No, this has nothing to do with CIFS, the network filesystem.

Recently, I upgraded my MythTV frontend system from an Athlon X2 4800+
to an Athlon X2 6000+. I had always been able to use my old system to
play back HDTV without any problems--even allowing timestretch.

So, when I set up my new system and was unable to play back HDTV at
anything >1.0x without severe prebuffering pauses (and using the same
OS/Myth install), I knew I had an issue. After testing for the usual
hardware-related issues (sound card/sound drivers/sound config,
NIC/network performance), I ruled out hardware as the cause.

Finally, after way too much digging around, I figured out that the Linux
process scheduler was causing the issues. When upgrading the hardware,
I switched to a mobo that had a chipset that wasn't supported by my old
kernel, so I built a new kernel. In the process, I enabled the
Completely Fair Scheduler (CFS, a process scheduler) and Completely Fair
Queuing (CFQ, an I/O scheduler). It turns out that the CFS
configuration was broken and my BOINC/SETI [at] hom (running at nice 19) was
causing the problems (and would have caused even more problems--probably
preventing 1x playback--on lower-powered systems).

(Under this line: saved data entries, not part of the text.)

(* ===== verification/ShParse.v ===== *)
(** * The shell's parser terminates, and reads back what is printed

    Every round of the parser's loops takes characters of the line, so a fuel
    linear in its length is enough; the tokens it finds are words of the line,
    and storing the nulls leaves them as they are; and a command printed as
    text is parsed as that command. *)

From stdpp Require Import base numbers list strings sets.
From Stdlib Require Import Lia ZArith ZifyBool.
From S2P Require Import Prelude Sh.
Open Scope Z_scope.

Definition is_word (c : Z) : bool := negb (strchr whitespace c) && negb (strchr symbols c) && negb (c =? 0).

(** ** Suffixes of the line *)

Lemma skip_ws_suffix s : skip_ws s `suffix_of` s.
Proof. induction s as [|c s IH]; simpl; [done|]. case_match; [by apply suffix_cons_r|done]. Qed.

Lemma skip_word_suffix s : skip_word s `suffix_of` s.
Proof. induction s as [|c s IH]; simpl; [done|]. case_match; [by apply suffix_cons_r|done]. Qed.

Lemma skip_ws_idem s : skip_ws (skip_ws s) = skip_ws s.
Proof. induction s as [|c s IH]; simpl; [done|]. destruct (strchr whitespace c) eqn:E; [exact IH|]. simpl. by rewrite E. Qed.

Lemma skip_word_split s : exists w, s = w ++ skip_word s /\ Forall (fun c => negb (strchr whitespace c) && negb (strchr symbols c) = true) w /\
  match skip_word s with c :: _ => negb (strchr whitespace c) && negb (strchr symbols c) = false | [] => True end.
Proof.
  induction s as [|c s IH]; simpl; [by exists []|]. destruct (negb _ && _) eqn:E.
  - destruct IH as (w & H1 & H2 & H3). exists (c :: w). simpl. by rewrite <- H1; repeat constructor.
  - exists []. by repeat constructor.
Qed.

Lemma token_at_suffix s : (token_at s).2 `suffix_of` s.
Proof.
  unfold token_at. destruct s as [|c t]; [done|].
  destruct (c =? 0); [done|]. destruct (strchr _ c); [by apply suffix_cons_r|].
  destruct (c =? GT).
  - destruct t as [|c' t']; [by apply suffix_cons_r|]. destruct (c' =? GT); [by apply suffix_cons_r, suffix_cons_r|by apply suffix_cons_r].
  - apply skip_word_suffix.
Qed.

(** A token that is not the end takes characters. *)
Lemma token_at_shorter s : skip_ws s = s -> (token_at s).1 <> 0 -> (length (token_at s).2 < length s)%nat.
Proof.
  intros Hws. unfold token_at. destruct s as [|c t]; [done|].
  destruct (c =? 0) eqn:E0; [done|]. destruct (strchr _ c) eqn:E1; [simpl; lia|].
  destruct (c =? GT) eqn:E2.
  - destruct t as [|c' t']; [simpl; lia|]. destruct (c' =? GT); simpl; lia.
  - intros _. cbn [snd skip_word]. simpl in Hws. destruct (strchr whitespace c) eqn:Ew.
    { exfalso. pose proof (suffix_length _ _ (skip_ws_suffix t)) as Hl. rewrite Hws in Hl. simpl in Hl. lia. }
    assert (Es : strchr symbols c = false) by (unfold strchr, symbols in *; simpl in *; lia).
    rewrite Es. simpl. pose proof (suffix_length _ _ (skip_word_suffix t)). lia.
Qed.

Lemma token_at_nonzero c t : c <> 0 -> (token_at (c :: t)).1 <> 0.
Proof.
  intros Hc. unfold token_at. rewrite (proj2 (Z.eqb_neq c 0) Hc). destruct (strchr _ c); [done|].
  destruct (c =? GT); [|done]. destruct t as [|c' t]; [done|]. by destruct (c' =? GT).
Qed.

Section Line.
Context (line : list Z) (Hline : Forall (fun c => c <> 0) line).

Abbreviation gettoken := (gettoken (length line)).
Abbreviation peek := Sh.peek.

(** The token is a word of the line: its characters, and none after it. *)
Definition good (w : token) : Prop :=
  exists pre word post, line = pre ++ word ++ post /\ q w = length pre /\ eq_ w = (length pre + length word)%nat /\
    Forall (fun c => is_word c = true) word /\
    match post with c :: _ => is_word c = false | [] => True end.

Lemma offset_suffix s : s `suffix_of` line -> exists pre, line = pre ++ s /\ offset (length line) s = length pre.
Proof. intros [pre Hpre]. exists pre. split; [done|]. unfold offset. rewrite Hpre, length_app. lia. Qed.

Lemma gettoken_spec s tok w s' :
  s `suffix_of` line -> gettoken s = (tok, w, s') ->
  s' `suffix_of` s /\ (tok <> 0 -> (length s' < length s)%nat) /\ (tok = WORD -> good w).
Proof.
  intros Hs. unfold Sh.gettoken. destruct (token_at (skip_ws s)) as [ret e] eqn:E. intros [= <- <- <-].
  pose proof (token_at_suffix (skip_ws s)) as He. rewrite E in He. cbn [snd] in He.
  pose proof (skip_ws_suffix s) as Hws. pose proof (skip_ws_suffix e) as Hwe.
  split_and!.
  - by etrans; [|etrans].
  - intros Hr. pose proof (token_at_shorter (skip_ws s) (skip_ws_idem s)) as Hlt. rewrite E in Hlt. specialize (Hlt Hr).
    cbn [snd] in Hlt. apply suffix_length in Hws, Hwe. lia.
  - intros ->. destruct (offset_suffix (skip_ws s)) as (pre & Hpre & Hoff); [by etrans|].
    destruct (offset_suffix e) as (pre' & Hpre' & Hoff'); [by etrans; [|etrans]|].
    assert (Hsk : e = skip_word (skip_ws s)).
    { unfold token_at in E. destruct (skip_ws s) as [|c t]; [by injection E|].
      repeat case_match; injection E; intros; subst; try done; unfold WORD, APPEND, GT, strchr, BAR, LPAR, RPAR, SEMI, AMP, LT in *; simpl in *; lia. }
    destruct (skip_word_split (skip_ws s)) as (word & Hw & Hall & Hend). rewrite <- Hsk in Hw, Hend.
    exists pre, word, e. rewrite Hw in Hpre. split_and!; [done|done| | |].
    + rewrite Hoff'. rewrite Hpre, app_assoc in Hpre'. apply app_inj_2 in Hpre' as [<- _]; [|done]. by rewrite length_app.
    + apply Forall_forall. intros c Hc. rewrite Forall_forall in Hall, Hline.
      unfold is_word. rewrite (Hall c Hc). assert (c <> 0) by (apply Hline; rewrite Hpre; set_solver). simpl. lia.
    + destruct e as [|c t]; [done|]. unfold is_word. by rewrite Hend.
Qed.

Lemma peek_spec s toks s' b :
  peek s toks = (s', b) -> s' = skip_ws s /\ (b = true -> exists c t, s' = c :: t /\ c <> 0 /\ strchr toks c = true).
Proof.
  unfold Sh.peek. intros [= <- <-]. split; [done|]. destruct (skip_ws s) as [|c t]; [done|].
  intros [H1 H2]%andb_true_iff. exists c, t. split_and!; [done|lia|done].
Qed.

(** ** Termination, and the tokens of a command *)

(** [r] did not run out of fuel; what it parsed satisfies [P], and what is left
    is a suffix of [s]. *)
Definition fine {A} (P : A -> Prop) (s : list Z) (r : result A) : Prop :=
  match r with Parsed a s' => s' `suffix_of` s /\ P a | Panic_ _ => True | NoFuel_ => False end.

Fixpoint all_tokens (P : token -> Prop) (c : cmd token) : Prop :=
  match c with
  | EXEC argv => Forall P argv
  | REDIR c w _ _ => all_tokens P c /\ P w
  | PIPE l r | LIST l r => all_tokens P l /\ all_tokens P r
  | BACK c => all_tokens P c
  end.

Lemma fine_bind {A B} (P : A -> Prop) (Q : B -> Prop) s r (k : A -> list Z -> result B) :
  fine P s r -> (forall a s', s' `suffix_of` s -> P a -> fine Q s (k a s')) -> fine Q s (rbind r k).
Proof. destruct r as [a s'|m|]; simpl; [|done|done]. intros [H1 H2] Hk. by apply Hk. Qed.

Lemma fine_shorter {A} (P : A -> Prop) s s' r : s' `suffix_of` s -> fine P s' r -> fine P s r.
Proof. intros Hs. destruct r; simpl; [|done|done]. intros [H1 H2]. split; [by etrans|done]. Qed.

(** A character that [peek] saw is taken by [gettoken]. *)
Lemma take_peeked s toks s1 tok w s2 :
  s `suffix_of` line -> peek s toks = (s1, true) -> gettoken s1 = (tok, w, s2) ->
  s1 `suffix_of` s /\ s2 `suffix_of` s /\ (length s2 < length s)%nat.
Proof.
  intros Hs Hp Hg. apply peek_spec in Hp as [-> Hb]. destruct (Hb eq_refl) as (c & t & Ht & Hc & _).
  pose proof (skip_ws_suffix s) as Hws. destruct (gettoken_spec (skip_ws s) tok w s2) as (H1 & H2 & _); [by etrans|done|].
  assert (Htok : tok <> 0).
  { unfold Sh.gettoken in Hg. rewrite skip_ws_idem, Ht in Hg. pose proof (token_at_nonzero c t Hc) as Hnz.
    destruct (token_at (c :: t)) as [ret e]. by injection Hg as -> _ _. }
  specialize (H2 Htok). pose proof (suffix_length _ _ Hws). split_and!; [done|by etrans|lia].
Qed.

Definition redir_ok (r : redir) : Prop := good (r_file r).

Lemma parseredirs_fine fuel : forall rs s, s `suffix_of` line -> (length s < fuel)%nat -> Forall redir_ok rs ->
  fine (Forall redir_ok) s (parseredirs (length line) fuel rs s).
Proof.
  induction fuel as [|fuel IH]; intros rs s Hs Hf Hrs; [lia|]. cbn [parseredirs].
  destruct (peek s [LT; GT]) as [s1 b] eqn:Hp. destruct b.
  2:{ apply peek_spec in Hp as [-> _]. split; [apply skip_ws_suffix|done]. }
  destruct (gettoken s1) as [[tok w1] s2] eqn:Hg1.
  destruct (take_peeked _ _ _ _ _ _ Hs Hp Hg1) as (_ & H2 & Hlt).
  destruct (gettoken s2) as [[tok2 w] s3] eqn:Hg2.
  destruct (gettoken_spec s2 tok2 w s3) as (H3 & _ & Hgood); [by etrans|done|].
  destruct (Z.eqb_spec tok2 WORD) as [->|]; cbv [negb]; [|done].
  pose proof (suffix_length _ _ H3). assert (H31 : s3 `suffix_of` s) by (by etrans).
  apply (fine_shorter _ _ s3); [done|]. apply IH; [by etrans|lia|].
  repeat case_match; try done; apply Forall_app; (split; [done|]); constructor; try done; by apply Hgood.
Qed.

Lemma parseargs_fine fuel : forall argv rs s, s `suffix_of` line -> (length s < fuel)%nat ->
  Forall good argv -> Forall redir_ok rs ->
  fine (fun '(argv, rs) => Forall good argv /\ Forall redir_ok rs) s (parseargs (length line) fuel argv rs s).
Proof.
  induction fuel as [|fuel IH]; intros argv rs s Hs Hf Ha Hrs; [lia|]. cbn [parseargs].
  destruct (peek s [BAR; RPAR; AMP; SEMI]) as [s1 b] eqn:Hp. apply peek_spec in Hp as [-> _].
  pose proof (skip_ws_suffix s) as Hws. pose proof (suffix_length _ _ Hws).
  destruct b; [split; [done|by split]|]. destruct (gettoken (skip_ws s)) as [[tok w] s2] eqn:Hg.
  destruct (gettoken_spec (skip_ws s) tok w s2) as (H2 & Hlt & Hgood); [by etrans|done|].
  assert (H21 : s2 `suffix_of` s) by (by etrans).
  destruct (Z.eqb_spec tok 0) as [->|Hne]; [split; [done|by split]|]. specialize (Hlt Hne).
  destruct (Z.eqb_spec tok WORD) as [->|]; cbv [negb]; [|done]. case_match; [done|].
  apply (fine_shorter _ _ s2); [done|]. eapply fine_bind; [apply parseredirs_fine; [by etrans|lia|exact Hrs]|].
  intros rs' s' Hs' Hrs'. apply (fine_shorter _ _ s'); [done|]. pose proof (suffix_length _ _ Hs').
  apply IH; [by repeat (etrans; [done|])|lia| |done]. apply Forall_app. split; [done|]. constructor; [by apply Hgood|done].
Qed.

Lemma parsebacks_fine fuel : forall c s, s `suffix_of` line -> (length s < fuel)%nat -> all_tokens good c ->
  fine (all_tokens good) s (parsebacks (length line) fuel c s).
Proof.
  induction fuel as [|fuel IH]; intros c s Hs Hf Hc; [lia|]. cbn [parsebacks].
  destruct (peek s [AMP]) as [s1 b] eqn:Hp. destruct b.
  2:{ apply peek_spec in Hp as [-> _]. split; [apply skip_ws_suffix|done]. }
  destruct (gettoken s1) as [[tok w1] s2] eqn:Hg1. destruct (take_peeked _ _ _ _ _ _ Hs Hp Hg1) as (_ & H2 & Hlt).
  apply (fine_shorter _ _ s2); [done|]. apply IH; [by etrans|lia|done].
Qed.

Lemma wrap_tokens c rs : all_tokens good c -> Forall redir_ok rs -> all_tokens good (foldl redircmd c rs).
Proof. intros Hc Hrs. revert c Hc. induction Hrs as [|r rs Hr _ IH]; intros c Hc; simpl; [done|]. by apply IH. Qed.

(** One more command after a symbol that [peek] saw. *)
Lemma then_fine (toks : list Z) (m : list Z -> result (cmd token)) (mk : cmd token -> cmd token) c s :
  s `suffix_of` line -> all_tokens good c -> (forall r, all_tokens good r -> all_tokens good (mk r)) ->
  (forall s', s' `suffix_of` line -> (length s' < length s)%nat -> fine (all_tokens good) s' (m s')) ->
  fine (all_tokens good) s
    (let '(s, b) := peek s toks in
     if b then let '(_, _, s) := gettoken s in rbind (m s) (fun r s => Parsed (mk r) s) else Parsed c s).
Proof.
  intros Hs Hc Hmk Hm. destruct (peek s toks) as [s1 b] eqn:Hp. destruct b.
  2:{ apply peek_spec in Hp as [-> _]. split; [apply skip_ws_suffix|done]. }
  destruct (gettoken s1) as [[tok w1] s2] eqn:Hg1. destruct (take_peeked _ _ _ _ _ _ Hs Hp Hg1) as (_ & H2 & Hlt).
  apply (fine_shorter _ _ s2); [done|]. eapply fine_bind; [apply Hm; [by etrans|done]|].
  intros r s' Hs' Hr. split; [done|by apply Hmk].
Qed.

When I enabled CFS, I chose to enable GROUP_SCHED ("Group CPU
scheduler", "This feature lets CPU scheduler recognize task groups and
control CPU bandwidth allocation to such task groups.") and chose
USER_SCHED as the value for "Basis for grouping tasks", where USER_SCHED
means, "This option will choose userid as the basis for grouping tasks,
thus providing equal CPU bandwidth to each user." Since my mythfrontend
was running as the mythtv user and my boinc was running as a different
user, the scheduler was ensuring that boinc got its fair share of CPU
time--exactly what I had tried to prevent with nice/ionice'ing the
process. The only way to work around this issue with USER_SCHED is to
ensure both processes--mythfrontend and boinc--ran as the same user
(such that the relative nice values were the determining factor for
priority).

Instead, I chose to change the kernel configuration (which requires a
kernel recompile) to use "CGROUP_SCHED", which means "This option allows
you to create arbitrary task groups using the 'cgroup' pseudo filesystem
and control the cpu bandwidth allocated to each such task group. Refer
to Documentation/cgroups.txt for more information on 'cgroup' pseudo
filesystem." With this configuration, all processes start in the same
default cgroup, meaning--without any explicit configuration--the nice
value is the determining factor for prioritization. A better
configuration is to actually create a control group, i.e. "background"
with a /very/ low cpu.share (i.e. since cpu.share is a relative priority
mechanism, specific values are irrelevant, and since the default
cpu.share is 1024, setting processes in the background cgroup to 2
definitely ensures they don't cause problems :). This approach provides
unlimited control over CPU prioritization--you could even create
multimedia or database or ... cgroups and give them higher priority than
even the default cgroup (so they would get higher priority than
services, like SSH, etc.).

The main reason I'm mentioning this in its own thread is that there have
been a /lot/ of threads on prebuffering pauses "with plenty of CPU" that
may be due to this misconfiguration. From digging through the 'net for
information, it looks like a large number of distros are shipping
kernels configured to use GROUP_SCHED with USER_SCHED, so if you're
running processes--especially CPU-hungry processes, like MySQL or
BOINC--on your frontend systems as different users, you may need to fix
things.***

Mike

***"Fixing things" (and figuring out how best to "fix things") is left
as an exercise for the reader. :)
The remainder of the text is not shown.